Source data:
= = = = =
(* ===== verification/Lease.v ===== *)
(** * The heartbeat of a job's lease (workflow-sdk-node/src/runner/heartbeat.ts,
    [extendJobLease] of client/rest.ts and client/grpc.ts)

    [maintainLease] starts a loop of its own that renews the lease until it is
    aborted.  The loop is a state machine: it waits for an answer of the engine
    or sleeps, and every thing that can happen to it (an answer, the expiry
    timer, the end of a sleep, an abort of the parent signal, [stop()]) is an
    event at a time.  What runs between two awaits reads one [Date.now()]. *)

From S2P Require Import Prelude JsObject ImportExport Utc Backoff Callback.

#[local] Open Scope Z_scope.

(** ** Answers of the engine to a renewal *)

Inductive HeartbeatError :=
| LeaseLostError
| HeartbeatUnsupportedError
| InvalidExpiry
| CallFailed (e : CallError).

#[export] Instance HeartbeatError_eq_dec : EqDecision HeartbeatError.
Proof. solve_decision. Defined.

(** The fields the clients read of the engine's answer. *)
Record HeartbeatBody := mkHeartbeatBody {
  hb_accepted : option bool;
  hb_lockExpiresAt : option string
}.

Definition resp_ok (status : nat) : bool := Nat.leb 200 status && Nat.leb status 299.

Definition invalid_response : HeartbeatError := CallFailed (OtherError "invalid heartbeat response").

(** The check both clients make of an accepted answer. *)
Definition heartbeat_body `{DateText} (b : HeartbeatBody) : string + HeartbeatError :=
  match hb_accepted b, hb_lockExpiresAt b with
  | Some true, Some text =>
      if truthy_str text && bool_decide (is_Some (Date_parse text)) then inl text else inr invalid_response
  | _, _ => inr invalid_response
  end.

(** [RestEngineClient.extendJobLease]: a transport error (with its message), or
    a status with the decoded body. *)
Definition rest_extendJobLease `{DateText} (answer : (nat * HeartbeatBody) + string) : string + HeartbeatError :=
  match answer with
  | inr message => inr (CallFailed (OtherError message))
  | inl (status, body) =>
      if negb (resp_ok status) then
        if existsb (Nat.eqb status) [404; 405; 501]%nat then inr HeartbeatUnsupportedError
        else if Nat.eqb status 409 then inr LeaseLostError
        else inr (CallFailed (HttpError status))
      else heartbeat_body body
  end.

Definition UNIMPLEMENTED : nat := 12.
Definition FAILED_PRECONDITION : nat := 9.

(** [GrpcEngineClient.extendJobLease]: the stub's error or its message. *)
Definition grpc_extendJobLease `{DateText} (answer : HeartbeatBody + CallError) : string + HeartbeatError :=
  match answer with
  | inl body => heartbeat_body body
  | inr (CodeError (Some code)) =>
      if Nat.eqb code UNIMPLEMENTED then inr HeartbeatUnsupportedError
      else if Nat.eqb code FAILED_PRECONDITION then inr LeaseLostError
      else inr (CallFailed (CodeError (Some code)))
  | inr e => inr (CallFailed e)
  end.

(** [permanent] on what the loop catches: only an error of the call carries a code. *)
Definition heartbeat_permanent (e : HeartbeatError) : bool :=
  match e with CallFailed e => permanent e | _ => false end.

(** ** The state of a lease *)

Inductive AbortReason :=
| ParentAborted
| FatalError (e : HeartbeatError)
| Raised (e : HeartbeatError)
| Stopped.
= = = = =
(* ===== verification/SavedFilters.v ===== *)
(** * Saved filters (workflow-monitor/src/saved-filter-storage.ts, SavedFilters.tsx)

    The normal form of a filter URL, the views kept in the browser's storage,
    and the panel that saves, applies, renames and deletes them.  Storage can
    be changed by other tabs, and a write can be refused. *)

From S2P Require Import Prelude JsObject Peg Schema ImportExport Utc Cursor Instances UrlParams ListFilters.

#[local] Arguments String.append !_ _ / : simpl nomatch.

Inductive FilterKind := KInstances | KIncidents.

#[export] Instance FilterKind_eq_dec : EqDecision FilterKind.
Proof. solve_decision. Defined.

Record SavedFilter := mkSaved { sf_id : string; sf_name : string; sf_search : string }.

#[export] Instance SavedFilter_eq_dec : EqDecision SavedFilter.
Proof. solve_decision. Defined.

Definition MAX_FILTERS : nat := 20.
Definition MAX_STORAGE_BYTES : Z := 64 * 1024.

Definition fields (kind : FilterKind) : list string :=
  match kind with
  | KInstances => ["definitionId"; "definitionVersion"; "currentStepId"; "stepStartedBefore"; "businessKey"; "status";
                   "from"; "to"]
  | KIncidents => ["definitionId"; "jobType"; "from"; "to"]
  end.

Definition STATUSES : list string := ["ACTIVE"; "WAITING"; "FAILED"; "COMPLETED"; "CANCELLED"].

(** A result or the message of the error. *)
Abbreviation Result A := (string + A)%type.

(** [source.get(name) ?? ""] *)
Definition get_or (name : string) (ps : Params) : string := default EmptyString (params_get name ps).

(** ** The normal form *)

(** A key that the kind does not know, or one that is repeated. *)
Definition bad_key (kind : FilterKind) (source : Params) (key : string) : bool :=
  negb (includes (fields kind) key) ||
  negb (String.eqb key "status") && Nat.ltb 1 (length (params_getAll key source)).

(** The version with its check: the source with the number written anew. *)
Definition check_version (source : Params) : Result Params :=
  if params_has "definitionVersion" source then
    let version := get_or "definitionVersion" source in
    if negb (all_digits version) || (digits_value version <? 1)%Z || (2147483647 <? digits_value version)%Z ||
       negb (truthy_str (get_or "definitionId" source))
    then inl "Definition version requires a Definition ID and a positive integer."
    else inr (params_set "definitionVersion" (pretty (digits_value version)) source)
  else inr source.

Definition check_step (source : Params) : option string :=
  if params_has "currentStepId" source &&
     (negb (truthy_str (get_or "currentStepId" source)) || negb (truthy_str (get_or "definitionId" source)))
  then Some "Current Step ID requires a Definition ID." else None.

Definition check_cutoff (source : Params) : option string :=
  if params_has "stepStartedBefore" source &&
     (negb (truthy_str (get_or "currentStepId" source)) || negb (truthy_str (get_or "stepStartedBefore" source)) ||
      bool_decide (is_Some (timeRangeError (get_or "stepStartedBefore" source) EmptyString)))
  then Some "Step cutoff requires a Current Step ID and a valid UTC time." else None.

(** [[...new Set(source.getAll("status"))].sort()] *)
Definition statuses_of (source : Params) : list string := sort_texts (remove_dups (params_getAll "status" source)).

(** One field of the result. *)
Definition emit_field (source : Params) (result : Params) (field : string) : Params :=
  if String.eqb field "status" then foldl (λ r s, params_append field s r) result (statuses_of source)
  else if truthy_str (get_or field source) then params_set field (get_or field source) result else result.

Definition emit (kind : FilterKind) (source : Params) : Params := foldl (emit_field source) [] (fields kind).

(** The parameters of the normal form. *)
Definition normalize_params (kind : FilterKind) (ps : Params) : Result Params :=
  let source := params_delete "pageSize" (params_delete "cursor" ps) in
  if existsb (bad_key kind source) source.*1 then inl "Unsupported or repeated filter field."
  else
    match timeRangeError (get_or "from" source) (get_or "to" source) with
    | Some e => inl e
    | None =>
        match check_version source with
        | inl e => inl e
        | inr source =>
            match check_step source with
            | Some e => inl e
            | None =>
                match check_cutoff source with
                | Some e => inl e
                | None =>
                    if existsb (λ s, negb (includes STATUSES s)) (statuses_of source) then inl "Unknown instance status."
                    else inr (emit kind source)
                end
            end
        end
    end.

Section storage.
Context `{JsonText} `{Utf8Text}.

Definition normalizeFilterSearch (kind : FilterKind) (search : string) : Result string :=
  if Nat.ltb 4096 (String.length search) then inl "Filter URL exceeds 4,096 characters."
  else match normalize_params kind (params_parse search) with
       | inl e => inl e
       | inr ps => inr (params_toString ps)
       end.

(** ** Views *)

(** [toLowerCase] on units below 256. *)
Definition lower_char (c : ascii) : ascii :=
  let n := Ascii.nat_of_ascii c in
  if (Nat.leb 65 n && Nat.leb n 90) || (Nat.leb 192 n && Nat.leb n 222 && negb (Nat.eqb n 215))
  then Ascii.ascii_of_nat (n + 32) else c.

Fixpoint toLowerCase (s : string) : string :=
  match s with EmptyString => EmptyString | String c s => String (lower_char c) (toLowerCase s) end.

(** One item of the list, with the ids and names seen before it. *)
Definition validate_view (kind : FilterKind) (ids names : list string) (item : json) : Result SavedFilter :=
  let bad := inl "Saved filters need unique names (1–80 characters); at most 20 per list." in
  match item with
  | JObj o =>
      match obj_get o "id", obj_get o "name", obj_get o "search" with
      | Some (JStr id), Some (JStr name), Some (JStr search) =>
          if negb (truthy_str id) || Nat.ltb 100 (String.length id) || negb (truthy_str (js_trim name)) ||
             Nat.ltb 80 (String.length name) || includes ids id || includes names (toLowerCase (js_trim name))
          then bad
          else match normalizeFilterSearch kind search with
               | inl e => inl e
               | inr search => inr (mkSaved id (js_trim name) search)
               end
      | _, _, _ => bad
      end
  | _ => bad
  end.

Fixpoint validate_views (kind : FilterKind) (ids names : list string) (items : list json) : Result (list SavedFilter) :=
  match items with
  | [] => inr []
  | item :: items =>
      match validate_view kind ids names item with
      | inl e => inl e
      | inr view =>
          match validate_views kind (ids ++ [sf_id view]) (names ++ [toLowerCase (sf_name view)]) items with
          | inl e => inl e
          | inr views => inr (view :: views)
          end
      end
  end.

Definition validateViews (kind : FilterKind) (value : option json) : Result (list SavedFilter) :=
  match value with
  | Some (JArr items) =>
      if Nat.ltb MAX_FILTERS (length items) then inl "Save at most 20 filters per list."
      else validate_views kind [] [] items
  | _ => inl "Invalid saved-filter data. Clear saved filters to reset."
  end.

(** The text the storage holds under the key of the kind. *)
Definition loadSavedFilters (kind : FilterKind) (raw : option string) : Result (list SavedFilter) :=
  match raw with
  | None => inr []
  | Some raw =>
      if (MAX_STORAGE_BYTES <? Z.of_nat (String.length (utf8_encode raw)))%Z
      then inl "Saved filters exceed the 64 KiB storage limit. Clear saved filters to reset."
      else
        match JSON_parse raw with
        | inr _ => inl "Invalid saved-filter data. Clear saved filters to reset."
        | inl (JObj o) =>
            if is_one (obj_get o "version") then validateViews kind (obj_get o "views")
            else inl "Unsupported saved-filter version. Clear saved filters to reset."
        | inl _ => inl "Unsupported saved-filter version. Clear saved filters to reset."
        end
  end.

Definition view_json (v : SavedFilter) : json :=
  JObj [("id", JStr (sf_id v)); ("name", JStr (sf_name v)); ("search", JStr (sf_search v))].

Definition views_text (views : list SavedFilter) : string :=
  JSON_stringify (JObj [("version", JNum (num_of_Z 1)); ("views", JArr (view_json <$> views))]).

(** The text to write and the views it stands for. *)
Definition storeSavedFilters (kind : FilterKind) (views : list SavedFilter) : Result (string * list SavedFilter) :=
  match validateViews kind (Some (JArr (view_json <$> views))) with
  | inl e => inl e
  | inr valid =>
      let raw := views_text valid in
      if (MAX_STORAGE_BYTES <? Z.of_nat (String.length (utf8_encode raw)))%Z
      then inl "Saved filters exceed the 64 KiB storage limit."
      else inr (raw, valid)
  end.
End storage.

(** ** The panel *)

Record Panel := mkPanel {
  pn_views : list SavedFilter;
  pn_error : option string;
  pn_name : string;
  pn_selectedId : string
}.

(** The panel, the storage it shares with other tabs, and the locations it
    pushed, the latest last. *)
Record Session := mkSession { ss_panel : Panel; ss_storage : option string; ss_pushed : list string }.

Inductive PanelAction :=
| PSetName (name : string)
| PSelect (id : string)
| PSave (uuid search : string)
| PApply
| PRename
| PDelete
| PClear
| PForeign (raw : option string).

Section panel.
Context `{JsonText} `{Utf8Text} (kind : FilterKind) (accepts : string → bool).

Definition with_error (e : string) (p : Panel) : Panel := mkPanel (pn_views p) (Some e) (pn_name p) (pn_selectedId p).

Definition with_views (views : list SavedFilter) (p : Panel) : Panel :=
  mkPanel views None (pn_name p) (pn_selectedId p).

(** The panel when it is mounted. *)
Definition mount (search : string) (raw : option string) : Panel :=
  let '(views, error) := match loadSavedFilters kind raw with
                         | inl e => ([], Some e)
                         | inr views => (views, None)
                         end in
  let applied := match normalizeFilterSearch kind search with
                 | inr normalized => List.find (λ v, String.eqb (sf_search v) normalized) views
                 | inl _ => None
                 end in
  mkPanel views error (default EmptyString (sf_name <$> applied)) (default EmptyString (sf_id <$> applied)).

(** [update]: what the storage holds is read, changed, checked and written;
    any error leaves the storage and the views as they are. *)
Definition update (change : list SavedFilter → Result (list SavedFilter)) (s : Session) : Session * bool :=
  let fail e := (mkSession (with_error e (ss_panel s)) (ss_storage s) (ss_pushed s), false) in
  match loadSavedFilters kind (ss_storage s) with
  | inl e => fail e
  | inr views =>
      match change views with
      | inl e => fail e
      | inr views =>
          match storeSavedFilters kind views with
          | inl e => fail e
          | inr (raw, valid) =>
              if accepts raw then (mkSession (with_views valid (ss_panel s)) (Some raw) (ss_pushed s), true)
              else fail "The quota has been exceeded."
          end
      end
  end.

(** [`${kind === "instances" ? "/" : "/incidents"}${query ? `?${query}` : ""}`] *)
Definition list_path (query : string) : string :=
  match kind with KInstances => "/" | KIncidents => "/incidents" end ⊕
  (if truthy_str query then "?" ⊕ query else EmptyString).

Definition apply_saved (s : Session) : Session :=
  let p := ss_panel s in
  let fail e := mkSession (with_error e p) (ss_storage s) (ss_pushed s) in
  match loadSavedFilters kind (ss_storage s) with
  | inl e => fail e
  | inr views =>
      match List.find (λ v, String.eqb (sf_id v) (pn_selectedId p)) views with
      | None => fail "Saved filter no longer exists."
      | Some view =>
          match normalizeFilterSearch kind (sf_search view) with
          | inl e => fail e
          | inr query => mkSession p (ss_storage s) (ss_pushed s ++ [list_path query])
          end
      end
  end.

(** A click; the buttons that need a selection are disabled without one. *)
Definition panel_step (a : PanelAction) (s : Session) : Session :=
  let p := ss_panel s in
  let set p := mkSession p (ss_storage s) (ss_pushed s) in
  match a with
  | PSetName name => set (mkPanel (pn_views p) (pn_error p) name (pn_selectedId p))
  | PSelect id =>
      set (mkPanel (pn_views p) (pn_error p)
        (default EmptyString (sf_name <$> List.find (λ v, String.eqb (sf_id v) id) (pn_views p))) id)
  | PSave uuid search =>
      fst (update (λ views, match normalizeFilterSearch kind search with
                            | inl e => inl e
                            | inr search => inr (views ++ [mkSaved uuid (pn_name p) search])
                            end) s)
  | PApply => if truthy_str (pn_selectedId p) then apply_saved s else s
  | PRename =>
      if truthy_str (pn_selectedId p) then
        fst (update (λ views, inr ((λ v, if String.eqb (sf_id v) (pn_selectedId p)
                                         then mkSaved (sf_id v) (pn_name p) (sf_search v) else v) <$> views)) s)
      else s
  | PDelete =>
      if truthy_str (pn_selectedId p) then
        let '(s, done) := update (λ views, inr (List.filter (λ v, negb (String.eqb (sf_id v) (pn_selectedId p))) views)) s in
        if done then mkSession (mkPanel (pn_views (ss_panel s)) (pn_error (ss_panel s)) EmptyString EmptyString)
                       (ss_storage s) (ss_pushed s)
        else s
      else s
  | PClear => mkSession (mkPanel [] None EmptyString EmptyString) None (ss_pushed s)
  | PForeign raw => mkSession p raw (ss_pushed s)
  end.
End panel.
= = = = =
> _Exercise details_
Using the data above, print exactly the lines from the line that contains "(b : HeartbeatBody)" through the line that contains "(** [GrpcEngineClient.extendJobLease]: the", with both included.

> _Response_
Definition heartbeat_body `{DateText} (b : HeartbeatBody) : string + HeartbeatError :=
  match hb_accepted b, hb_lockExpiresAt b with
  | Some true, Some text =>
      if truthy_str text && bool_decide (is_Some (Date_parse text)) then inl text else inr invalid_response
  | _, _ => inr invalid_response
  end.

(** [RestEngineClient.extendJobLease]: a transport error (with its message), or
    a status with the decoded body. *)
Definition rest_extendJobLease `{DateText} (answer : (nat * HeartbeatBody) + string) : string + HeartbeatError :=
  match answer with
  | inr message => inr (CallFailed (OtherError message))
  | inl (status, body) =>
      if negb (resp_ok status) then
        if existsb (Nat.eqb status) [404; 405; 501]%nat then inr HeartbeatUnsupportedError
        else if Nat.eqb status 409 then inr LeaseLostError
        else inr (CallFailed (HttpError status))
      else heartbeat_body body
  end.

Definition UNIMPLEMENTED : nat := 12.
Definition FAILED_PRECONDITION : nat := 9.

(** [GrpcEngineClient.extendJobLease]: the stub's error or its message. *)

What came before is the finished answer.